Data records
------------------------------------------------
(** Writing the same title and description again changes nothing. *)
Lemma with_youtube_again this yt title description title0 description0 :
  with_youtube
    (with_youtube this (set_description description0 (set_title title0 yt)))
    (set_description description
       (set_title title (set_description description0 (set_title title0 yt))))
  = with_youtube this (set_description description (set_title title yt)).
Proof.
  unfold with_youtube. simpl. by rewrite insert_insert_eq.
Qed.

(** The handler in full, by the youtube destination and the lookup. *)
Lemma onSelectBroadcastHandler_eq this :
  match destinations (settings this) !! youtube with
  | None =>
      onSelectBroadcastHandler this
      = (match broadcasts this with [] => Normal () | _ => Throw TypeError end, this)
  | Some yt =>
      (find_ (sameId (Some yt)) (broadcasts this) = Normal None
       /\ onSelectBroadcastHandler this = (Normal (), this))
      \/ (exists found,
            find_ (sameId (Some yt)) (broadcasts this) = Normal (Some found)
            /\ onSelectBroadcastHandler this
               = (Normal (),
                  with_youtube this
                    (set_description (Youtube.description (Youtube.snippet found))
                       (set_title (Youtube.title (Youtube.snippet found)) yt))))
  end.
Proof.
  unfold onSelectBroadcastHandler.
  destruct (destinations (settings this) !! youtube) as [yt|] eqn:Hyt.
  - destruct (find_first yt (broadcasts this))
      as [[Hnone _]|(found & before & after & Hf & _)].
    + left. by rewrite Hnone.
    + right. exists found. by rewrite Hf.
  - rewrite find_absent. by destruct (broadcasts this).
Qed.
------------------------------------------------
Prompt
Of the lines above, show those in which "destruct" appears.

Result of this task
  destruct (destinations (settings this) !! youtube) as [yt|] eqn:Hyt.
  - destruct (find_first yt (broadcasts this))
  - rewrite find_absent. by destruct (broadcasts this).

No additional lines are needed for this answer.